Lira froze. “That’s not just a shadow. That’s one of her Bound.”
---
The Bound struck first. The spear came down in a blow that rattled Aurelia’s bones, even as she caught it on her blade. The force drove her to one knee, sparks leaping where silver met night.
“You can’t hold it!” Rael yelled, lunging to intercept.
“Then help me kill it!” she shouted back.
They moved as one—Rael swinging low to take out its legs, Aurelia driving upward in a silver thrust toward its chest. The Bound caught Rael’s blade in its free hand and hurled him aside like a doll. The opening lasted a heartbeat—just enough for Aurelia to drive her blade into the armor seam at its collar.
The Bound screamed, the sound like metal tearing.
Its form unraveled into smoke, leaving the spear behind. The weapon hit the ground and solidified into black steel. Aurelia stared at it for half a breath before Lira grabbed her arm.
“Don’t touch it. That’s a gift from the Seer—and a chain if you take it.”
---
The shadows began to falter. With their champion gone, their tide broke into scattered waves, easy prey for Lira’s knives and Rael’s recovering fury.

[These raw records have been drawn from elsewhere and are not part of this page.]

(** * x402 payment engine and load simulator: a shallow embedding

    The development follows four TypeScript classes of the repository:

    - [EvolveFacilitatorClient] (server, x402/evolve-facilitator.ts): the
      replay guard [usedTxHashes] with its lazy one-hour eviction, [verify]
      and [settle];
    - [EventEmitter] (server, events.ts): the bounded event log and the
      backlog sent to a new connection;
    - [MetricsCollector] (simulator, metrics.ts): per-agent counters, the
      latency buffer, the nearest-rank percentile and the sliding window;
    - [Agent.submitPayment] (simulator, agent.ts): the locally managed
      nonce, run by several workers that interleave at every [await].

    Around them it follows the code they meet: the calldata and the
    account ids of the simulator (evolve-utils.ts), the queries of the
    emitter and its emit helpers, the event hooks of the resource server
    (x402/hooks.ts), the life of a collector, the configuration of the
    simulator (config.ts, index.ts) and the dashboard that consumes the
    event stream (useEventStream.ts, useMetrics.ts).

    Conventions.  A JavaScript [number] that holds a count, an index or a
    millisecond timestamp is a [Z]; the percentile index and the published
    averages and success rate, where the code rounds a quotient or a
    product of doubles, are computed in binary64.  [Date.now()] is an
    argument [now] of the function that reads it.  A [Map<string, V>] is a
    [gmap string V], which keeps no insertion order.  A string is a
    sequence of code units below 256.  An awaited call to the
    ledger is answered by an oracle that either returns or throws. *)

From Stdlib Require Import ZArith QArith Qround Ascii String Floats Uint63.
From stdpp Require Import base numbers option list strings pretty gmap fin_maps sorting.
(** * Platform-Game: the per-frame update loop of both variants

    [src/game-loop.js] is the endless runner (camera scrolling, procedural
    platforms, reset on fall); [src/game.js] is the fixed-screen variant
    (three platforms, horizontal clamping, resize handler).

    JavaScript numbers are idealised as exact rationals ([Q]): the
    comparisons, assignments and control flow are those of the source, the
    arithmetic is exact.  [Math.random()] is an oracle read from a tape of
    draws; a [TypeError] raised by reading a field of [undefined] is the
    [None] outcome.

    Where rounding decides what the code does, the exact model is not
    used.  The landing test of [checkCollisions] compares a computed sum
    with a platform's top edge, and for a standing player the two are
    equal up to rounding; the collision step is therefore embedded a second
    time over binary64 floats ([FixedD], [EndlessD]) and the landing rule
    is stated and proved there.  Over [Q] the statements are equations in
    the code's own expressions, closed ranges, and facts about the control
    flow. *)

From Stdlib Require Import QArith Qround ZArith List Bool String Lia Lqa.
From Stdlib Require Import Floats.
#[local] Set Warnings "-inexact-float".
Import ListNotations.
Open Scope Q_scope.

(** ** Numbers *)

(** [a < b] as the boolean the source branches on ([a > b] is [Qltb b a]). *)
Definition Qltb (a b : Q) : bool := (Qnum a * QDen b <? Qnum b * QDen a)%Z.

(** [Math.floor] *)
Definition Math_floor (q : Q) : Q := inject_Z (Qfloor q).

(** [arr[arr.length - 1]]: [undefined] on the empty array. *)
Definition last_elem {A : Type} (arr : list A) : option A :=
  nth_error arr (List.length arr - 1)%nat.

(** ** Data shared by the two files *)

Module Platform.
Record t : Type := mk { x : Q; y : Q; width : Q; height : Q }.
Definition set_x (p : t) (v : Q) : t := mk v (y p) (width p) (height p).
Definition set_y (p : t) (v : Q) : t := mk (x p) v (width p) (height p).
Definition set_width (p : t) (v : Q) : t := mk (x p) (y p) v (height p).
End Platform.

Module Canvas.
Record t : Type := mk { width : Q; height : Q }.
End Canvas.

Module Input.
Record t : Type := mk { left : bool; right : bool; jump : bool }.
Definition set_left (i : t) (b : bool) : t := mk b (right i) (jump i).
Definition set_right (i : t) (b : bool) : t := mk (left i) b (jump i).
Definition set_jump (i : t) (b : bool) : t := mk (left i) (right i) b.
End Input.

(** The calls made on the 2D drawing context, in order. *)
Inductive CanvasCall : Type :=
| SetFillStyle (style : string)
| SetFont (font : string)
| FillRect (x y w h : Q)
| FillText (text : string) (x y : Q).

(** DOM events delivered to the game object; [Frame] is one turn of
    [gameLoop] (rendering reads the state and changes nothing). *)
Inductive Event : Type :=
| KeyDown (code : string)
| KeyUp (code : string)
| TouchStart (clientX : Q)
| TouchEnd
| Resize (innerWidth innerHeight : Q)
| Frame.

(** ** The source of randomness and the error monad of the endless variant *)

(** The successive results of [Math.random()]. *)
Definition Tape : Type := nat -> Q.

Definition tape_ok (t : Tape) : Prop := forall n, 0 <= t n /\ t n < 1.

Definition M (A : Type) : Type := Tape -> option (A * Tape).

Definition ret {A : Type} (a : A) : M A := fun t => Some (a, t).

Definition bind {A B : Type} (m : M A) (k : A -> M B) : M B :=
  fun t => match m t with
           | Some (a, t') => k a t'
           | None => None
           end.

Definition throw {A : Type} : M A := fun _ => None.

Definition Math_random : M Q := fun t => Some (t O, fun n => t (S n)).

Notation "x <- c ;; k" := (bind c (fun x => k))
  (at level 61, c at next level, right associativity).

(** ** src/game-loop.js: the endless runner *)

Module Endless.

Module Player.
Record t : Type := mk {
  x : Q; y : Q; width : Q; height : Q;
  velocityX : Q; velocityY : Q; isJumping : bool;
  speed : Q; maxSpeed : Q }.
Definition set_x (p : t) (v : Q) : t :=
  mk v (y p) (width p) (height p) (velocityX p) (velocityY p) (isJumping p)
     (speed p) (maxSpeed p).
Definition set_y (p : t) (v : Q) : t :=
  mk (x p) v (width p) (height p) (velocityX p) (velocityY p) (isJumping p)
     (speed p) (maxSpeed p).
Definition set_velocityX (p : t) (v : Q) : t :=
  mk (x p) (y p) (width p) (height p) v (velocityY p) (isJumping p)
     (speed p) (maxSpeed p).
Definition set_velocityY (p : t) (v : Q) : t :=
  mk (x p) (y p) (width p) (height p) (velocityX p) v (isJumping p)
     (speed p) (maxSpeed p).
Definition set_isJumping (p : t) (b : bool) : t :=
  mk (x p) (y p) (width p) (height p) (velocityX p) (velocityY p) b
     (speed p) (maxSpeed p).
End Player.

Record Game : Type := mkGame {
  canvas : Canvas.t;
  cameraX : Q;
  distance : Q;
  player : Player.t;
  gravity : Q;
  jumpForce : Q;
  input : Input.t;
  minPlatformWidth : Q;
  maxPlatformWidth : Q;
  minGapWidth : Q;
  maxGapWidth : Q;
  platformHeight : Q;
  platforms : list Platform.t }.

Definition set_cameraX (g : Game) (v : Q) : Game :=
  mkGame (canvas g) v (distance g) (player g) (gravity g) (jumpForce g)
         (input g) (minPlatformWidth g) (maxPlatformWidth g) (minGapWidth g)
         (maxGapWidth g) (platformHeight g) (platforms g).
Definition set_distance (g : Game) (v : Q) : Game :=
  mkGame (canvas g) (cameraX g) v (player g) (gravity g) (jumpForce g)
         (input g) (minPlatformWidth g) (maxPlatformWidth g) (minGapWidth g)
         (maxGapWidth g) (platformHeight g) (platforms g).
Definition set_player (g : Game) (v : Player.t) : Game :=
  mkGame (canvas g) (cameraX g) (distance g) v (gravity g) (jumpForce g)
         (input g) (minPlatformWidth g) (maxPlatformWidth g) (minGapWidth g)
         (maxGapWidth g) (platformHeight g) (platforms g).
Definition set_input (g : Game) (v : Input.t) : Game :=
  mkGame (canvas g) (cameraX g) (distance g) (player g) (gravity g)
         (jumpForce g) v (minPlatformWidth g) (maxPlatformWidth g)
         (minGapWidth g) (maxGapWidth g) (platformHeight g) (platforms g).
Definition set_platforms (g : Game) (v : list Platform.t) : Game :=
  mkGame (canvas g) (cameraX g) (distance g) (player g) (gravity g)
         (jumpForce g) (input g) (minPlatformWidth g) (maxPlatformWidth g)
         (minGapWidth g) (maxGapWidth g) (platformHeight g) v.

(** [randomBetween(min, max)].  In exact arithmetic the result is below
    [max] for a draw below 1; in doubles it can round to [max], so only the
    closed range from [min] to [max] is stated of it. *)
Definition randomBetween (min max : Q) : M Q :=
  r <- Math_random ;; ret (r * (max - min) + min).
Lemma cleared_step_bit_ext (b b' : Z -> bool) (i : Z) :
  (forall j, 0 <= j -> b j = b' j) -> 0 <= i ->
  cleared_step_bit b i = cleared_step_bit b' i.
Proof.
  intros Hb Hi. unfold cleared_step_bit.
  rewrite (Hb 22), (Hb 17) by lia.
  destruct (Z.eqb_spec i 0); [reflexivity|].
  now rewrite (Hb (i - 1)) by lia.
Qed.

Lemma iter_clock_noise_waveform (n : nat) (o : osc) :
  waveform (Nat.iter n (clock_noise true) o) = waveform o.
Proof.
  induction n as [|n IH]; [reflexivity|].
  rewrite Nat.iter_succ.
  now destruct (clock_noise_frame true (Nat.iter n (clock_noise true) o))
    as (_ & _ & _ & _ & -> & _).
Qed.

(** Four steps that clear the taps leave no bit of the register. *)
Lemma four_cleared_steps (b : Z -> bool) (i : Z) :
  0 <= i ->
  cleared_step_bit
    (cleared_step_bit (cleared_step_bit (cleared_step_bit b))) i = false.
Proof.
  intros Hi. destruct (Z.ltb_spec i 23) as [Hlt|Hge].
  - rewrite <- (Z2Nat.id i) by lia.
    assert (Hn : (Z.to_nat i < 23)%nat) by lia.
    generalize dependent (Z.to_nat i). intros n Hn.
    do 23 (destruct n as [|n]; [reflexivity|]). lia.
  - unfold cleared_step_bit at 1.
    destruct (Z.ltb_spec i 23); [lia|].
    now rewrite andb_false_r.
Qed.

When the last one dissolved, the Bone Fields fell silent again.
Aurelia turned toward the horizon, where the black wave had come from.
“She’s testing us,” she said quietly. “She wants to see how far we’ve come.”
Lira wiped her blades clean on the grass. “And now she knows.”
Rael limped up beside them, blood on his lip but his grin stubborn. “Then let’s make sure the next time she tries, she regrets it.”
Aurelia looked down at the abandoned spear, its surface rippling faintly, like it was breathing.
“She’ll send worse,” Lira warned. “This was only the first tide.”
Aurelia sheathed her blade. “Then we’ll be ready for the second.”
---
Far away, the Seer’s hand hovered over a black scrying pool. The god’s laughter echoed in the chamber.
“You see?” it murmured. “Even your Bound fall.”
The Seer’s nails dug into her palm. “Then I’ll send her something that doesn’t.”